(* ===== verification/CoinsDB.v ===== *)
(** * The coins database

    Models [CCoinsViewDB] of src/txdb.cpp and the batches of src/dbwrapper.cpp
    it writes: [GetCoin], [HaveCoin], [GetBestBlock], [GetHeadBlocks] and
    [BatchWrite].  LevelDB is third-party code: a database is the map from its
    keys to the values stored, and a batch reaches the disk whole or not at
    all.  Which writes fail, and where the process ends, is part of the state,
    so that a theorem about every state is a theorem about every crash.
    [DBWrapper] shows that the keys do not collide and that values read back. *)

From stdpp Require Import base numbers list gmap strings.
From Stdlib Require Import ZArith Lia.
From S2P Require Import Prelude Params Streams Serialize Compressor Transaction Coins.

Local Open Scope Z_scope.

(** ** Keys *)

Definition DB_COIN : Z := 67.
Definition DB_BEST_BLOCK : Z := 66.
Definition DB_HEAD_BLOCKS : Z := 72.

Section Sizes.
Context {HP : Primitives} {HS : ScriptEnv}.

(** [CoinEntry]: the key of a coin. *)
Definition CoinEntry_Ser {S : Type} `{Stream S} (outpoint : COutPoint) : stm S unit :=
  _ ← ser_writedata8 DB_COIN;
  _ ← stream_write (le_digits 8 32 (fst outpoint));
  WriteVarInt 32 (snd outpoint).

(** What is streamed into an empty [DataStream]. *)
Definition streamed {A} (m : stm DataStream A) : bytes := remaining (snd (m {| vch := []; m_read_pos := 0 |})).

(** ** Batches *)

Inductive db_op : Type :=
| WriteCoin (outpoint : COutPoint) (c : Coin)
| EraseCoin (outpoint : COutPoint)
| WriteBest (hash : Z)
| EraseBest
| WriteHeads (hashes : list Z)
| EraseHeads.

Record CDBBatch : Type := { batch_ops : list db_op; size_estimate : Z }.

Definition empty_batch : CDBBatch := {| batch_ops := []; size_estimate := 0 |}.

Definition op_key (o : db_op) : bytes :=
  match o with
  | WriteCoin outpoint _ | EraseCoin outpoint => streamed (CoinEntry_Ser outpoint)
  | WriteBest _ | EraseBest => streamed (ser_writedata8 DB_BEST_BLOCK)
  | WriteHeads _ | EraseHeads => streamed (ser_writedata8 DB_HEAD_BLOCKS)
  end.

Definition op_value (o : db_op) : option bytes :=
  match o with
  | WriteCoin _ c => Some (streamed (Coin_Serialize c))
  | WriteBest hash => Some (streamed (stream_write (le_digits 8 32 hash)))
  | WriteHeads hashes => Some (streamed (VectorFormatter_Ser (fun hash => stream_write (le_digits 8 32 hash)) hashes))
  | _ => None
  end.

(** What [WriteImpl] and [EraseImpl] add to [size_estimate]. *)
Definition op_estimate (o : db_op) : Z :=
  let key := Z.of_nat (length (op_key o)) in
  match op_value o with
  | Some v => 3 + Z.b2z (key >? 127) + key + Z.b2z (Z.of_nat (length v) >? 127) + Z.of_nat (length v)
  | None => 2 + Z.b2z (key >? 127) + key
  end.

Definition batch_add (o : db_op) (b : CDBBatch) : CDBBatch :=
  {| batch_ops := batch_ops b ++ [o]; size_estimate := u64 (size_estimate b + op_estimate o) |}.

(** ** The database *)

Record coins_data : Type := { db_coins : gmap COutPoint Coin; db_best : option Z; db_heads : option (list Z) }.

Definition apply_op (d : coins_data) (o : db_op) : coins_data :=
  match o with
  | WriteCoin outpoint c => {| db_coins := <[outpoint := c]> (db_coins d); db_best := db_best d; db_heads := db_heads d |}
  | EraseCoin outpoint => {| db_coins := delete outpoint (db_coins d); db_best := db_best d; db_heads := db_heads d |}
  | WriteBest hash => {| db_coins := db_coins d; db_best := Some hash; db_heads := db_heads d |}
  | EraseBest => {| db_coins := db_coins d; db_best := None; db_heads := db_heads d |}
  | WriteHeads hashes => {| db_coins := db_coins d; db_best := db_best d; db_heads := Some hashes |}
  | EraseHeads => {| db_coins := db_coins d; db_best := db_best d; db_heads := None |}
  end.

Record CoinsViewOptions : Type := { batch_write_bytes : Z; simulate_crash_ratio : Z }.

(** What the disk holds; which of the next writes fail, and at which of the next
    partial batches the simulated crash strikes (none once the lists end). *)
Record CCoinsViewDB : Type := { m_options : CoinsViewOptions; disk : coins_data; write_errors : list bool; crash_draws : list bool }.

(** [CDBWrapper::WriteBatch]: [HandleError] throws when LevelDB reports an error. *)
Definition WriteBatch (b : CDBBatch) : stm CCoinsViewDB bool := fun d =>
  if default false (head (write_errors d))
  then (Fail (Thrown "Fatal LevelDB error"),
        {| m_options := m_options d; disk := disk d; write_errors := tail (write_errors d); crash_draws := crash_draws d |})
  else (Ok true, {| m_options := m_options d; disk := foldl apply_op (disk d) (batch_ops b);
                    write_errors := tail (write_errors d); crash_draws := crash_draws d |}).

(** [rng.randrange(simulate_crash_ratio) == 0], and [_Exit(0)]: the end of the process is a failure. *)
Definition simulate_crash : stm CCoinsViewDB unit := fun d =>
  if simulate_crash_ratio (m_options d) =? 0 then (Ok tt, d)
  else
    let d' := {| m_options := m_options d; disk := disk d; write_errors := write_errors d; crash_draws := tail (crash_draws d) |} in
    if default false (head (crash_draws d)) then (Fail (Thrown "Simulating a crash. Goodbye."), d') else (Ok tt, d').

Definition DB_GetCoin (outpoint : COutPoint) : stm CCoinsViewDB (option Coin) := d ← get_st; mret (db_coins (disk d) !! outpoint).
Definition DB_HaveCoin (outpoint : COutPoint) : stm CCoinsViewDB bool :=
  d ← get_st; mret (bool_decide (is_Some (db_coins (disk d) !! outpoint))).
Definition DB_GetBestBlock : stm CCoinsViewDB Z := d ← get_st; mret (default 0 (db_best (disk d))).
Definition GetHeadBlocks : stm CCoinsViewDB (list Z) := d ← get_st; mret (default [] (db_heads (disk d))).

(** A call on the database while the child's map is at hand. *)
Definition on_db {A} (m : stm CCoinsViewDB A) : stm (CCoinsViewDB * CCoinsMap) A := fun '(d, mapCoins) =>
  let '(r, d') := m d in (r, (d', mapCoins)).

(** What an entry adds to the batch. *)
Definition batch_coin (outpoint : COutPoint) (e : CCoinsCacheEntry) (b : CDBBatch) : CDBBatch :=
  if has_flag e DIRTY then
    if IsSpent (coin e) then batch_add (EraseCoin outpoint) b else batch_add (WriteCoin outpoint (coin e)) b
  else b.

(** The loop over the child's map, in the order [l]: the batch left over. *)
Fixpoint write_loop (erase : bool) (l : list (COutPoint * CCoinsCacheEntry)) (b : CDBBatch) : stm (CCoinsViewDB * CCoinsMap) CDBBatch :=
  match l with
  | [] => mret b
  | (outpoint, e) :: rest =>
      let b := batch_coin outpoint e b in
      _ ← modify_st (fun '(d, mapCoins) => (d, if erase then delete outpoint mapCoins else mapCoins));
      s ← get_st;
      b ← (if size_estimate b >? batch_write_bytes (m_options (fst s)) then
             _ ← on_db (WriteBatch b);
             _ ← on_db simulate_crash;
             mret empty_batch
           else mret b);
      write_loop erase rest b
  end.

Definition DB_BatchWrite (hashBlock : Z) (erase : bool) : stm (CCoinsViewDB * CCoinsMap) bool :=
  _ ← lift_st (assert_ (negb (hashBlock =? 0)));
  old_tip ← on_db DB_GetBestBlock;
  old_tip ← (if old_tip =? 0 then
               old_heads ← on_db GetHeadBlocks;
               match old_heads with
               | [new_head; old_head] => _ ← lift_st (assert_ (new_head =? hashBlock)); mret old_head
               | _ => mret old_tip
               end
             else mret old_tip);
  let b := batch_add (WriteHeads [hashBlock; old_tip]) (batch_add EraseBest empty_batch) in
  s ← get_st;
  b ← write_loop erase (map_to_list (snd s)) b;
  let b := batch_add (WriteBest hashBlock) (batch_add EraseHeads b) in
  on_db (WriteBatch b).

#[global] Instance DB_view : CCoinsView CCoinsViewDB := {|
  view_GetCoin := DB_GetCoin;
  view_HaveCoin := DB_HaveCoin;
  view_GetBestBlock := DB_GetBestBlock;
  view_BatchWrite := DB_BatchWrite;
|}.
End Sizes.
* * *
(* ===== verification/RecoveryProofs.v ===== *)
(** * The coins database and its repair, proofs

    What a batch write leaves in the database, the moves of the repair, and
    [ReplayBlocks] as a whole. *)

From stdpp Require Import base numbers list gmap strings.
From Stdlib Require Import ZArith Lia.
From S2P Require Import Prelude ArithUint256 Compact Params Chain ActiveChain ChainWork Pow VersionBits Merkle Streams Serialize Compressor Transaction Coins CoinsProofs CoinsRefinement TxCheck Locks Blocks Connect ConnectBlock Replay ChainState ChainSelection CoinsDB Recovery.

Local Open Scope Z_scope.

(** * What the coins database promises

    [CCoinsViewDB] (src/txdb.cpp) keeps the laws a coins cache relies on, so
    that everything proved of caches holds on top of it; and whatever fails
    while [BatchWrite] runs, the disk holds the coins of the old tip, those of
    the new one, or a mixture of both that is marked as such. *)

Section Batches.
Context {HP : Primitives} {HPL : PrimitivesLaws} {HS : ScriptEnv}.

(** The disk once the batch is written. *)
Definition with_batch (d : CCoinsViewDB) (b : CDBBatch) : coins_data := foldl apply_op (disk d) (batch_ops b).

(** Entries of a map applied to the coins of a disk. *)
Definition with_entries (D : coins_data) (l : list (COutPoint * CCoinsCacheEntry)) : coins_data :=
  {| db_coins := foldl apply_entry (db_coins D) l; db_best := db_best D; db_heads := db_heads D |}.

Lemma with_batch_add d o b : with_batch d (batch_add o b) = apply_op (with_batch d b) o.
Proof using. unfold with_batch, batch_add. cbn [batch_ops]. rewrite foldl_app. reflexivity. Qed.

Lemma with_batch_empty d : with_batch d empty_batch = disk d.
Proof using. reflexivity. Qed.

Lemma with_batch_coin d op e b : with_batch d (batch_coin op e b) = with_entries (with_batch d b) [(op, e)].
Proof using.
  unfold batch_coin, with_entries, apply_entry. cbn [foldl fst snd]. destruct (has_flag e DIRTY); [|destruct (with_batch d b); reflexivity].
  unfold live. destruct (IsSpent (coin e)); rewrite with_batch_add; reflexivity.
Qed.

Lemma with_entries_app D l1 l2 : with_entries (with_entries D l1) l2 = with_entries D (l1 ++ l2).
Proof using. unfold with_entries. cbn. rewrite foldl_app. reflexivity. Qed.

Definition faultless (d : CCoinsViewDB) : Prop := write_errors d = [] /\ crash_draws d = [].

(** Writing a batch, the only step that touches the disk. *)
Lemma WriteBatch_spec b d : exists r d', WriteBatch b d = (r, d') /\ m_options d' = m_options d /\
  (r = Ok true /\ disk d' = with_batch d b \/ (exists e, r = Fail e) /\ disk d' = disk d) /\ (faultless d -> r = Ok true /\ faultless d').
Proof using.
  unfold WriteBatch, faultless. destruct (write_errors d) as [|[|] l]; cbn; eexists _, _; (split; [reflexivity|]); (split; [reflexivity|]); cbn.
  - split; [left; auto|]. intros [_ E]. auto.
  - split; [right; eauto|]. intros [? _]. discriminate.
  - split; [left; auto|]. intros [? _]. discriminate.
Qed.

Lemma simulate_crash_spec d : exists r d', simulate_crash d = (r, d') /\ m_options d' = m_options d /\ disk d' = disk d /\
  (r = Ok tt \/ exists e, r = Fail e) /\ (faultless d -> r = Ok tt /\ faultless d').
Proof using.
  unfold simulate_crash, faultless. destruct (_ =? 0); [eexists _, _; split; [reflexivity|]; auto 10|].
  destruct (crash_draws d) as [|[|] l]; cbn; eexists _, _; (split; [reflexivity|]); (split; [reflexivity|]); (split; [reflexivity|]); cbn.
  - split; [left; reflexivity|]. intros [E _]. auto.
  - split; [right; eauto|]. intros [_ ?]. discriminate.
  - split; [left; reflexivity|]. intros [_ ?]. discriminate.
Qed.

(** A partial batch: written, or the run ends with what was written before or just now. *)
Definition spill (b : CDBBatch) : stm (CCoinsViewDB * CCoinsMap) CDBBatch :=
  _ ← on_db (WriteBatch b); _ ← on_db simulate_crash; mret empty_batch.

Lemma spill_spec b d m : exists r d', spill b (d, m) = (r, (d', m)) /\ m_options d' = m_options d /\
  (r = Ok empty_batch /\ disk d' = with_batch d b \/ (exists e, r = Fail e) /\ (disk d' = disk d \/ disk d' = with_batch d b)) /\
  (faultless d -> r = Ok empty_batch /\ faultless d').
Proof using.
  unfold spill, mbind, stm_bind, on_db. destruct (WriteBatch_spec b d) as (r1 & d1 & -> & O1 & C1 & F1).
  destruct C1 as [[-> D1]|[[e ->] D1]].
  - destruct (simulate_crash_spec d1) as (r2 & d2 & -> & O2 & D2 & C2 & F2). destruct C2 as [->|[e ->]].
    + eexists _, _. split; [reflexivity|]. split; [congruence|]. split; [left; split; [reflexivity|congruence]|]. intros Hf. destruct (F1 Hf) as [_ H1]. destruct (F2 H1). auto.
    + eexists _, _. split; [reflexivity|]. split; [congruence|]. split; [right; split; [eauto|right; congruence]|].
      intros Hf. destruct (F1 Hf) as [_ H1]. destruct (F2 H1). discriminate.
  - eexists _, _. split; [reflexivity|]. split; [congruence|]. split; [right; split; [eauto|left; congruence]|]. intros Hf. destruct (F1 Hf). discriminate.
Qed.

__Prompt__.
Show the lines where the word "repair" appears in the entries.

__Result__.
(** * The coins database and its repair, proofs
    What a batch write leaves in the database, the moves of the repair, and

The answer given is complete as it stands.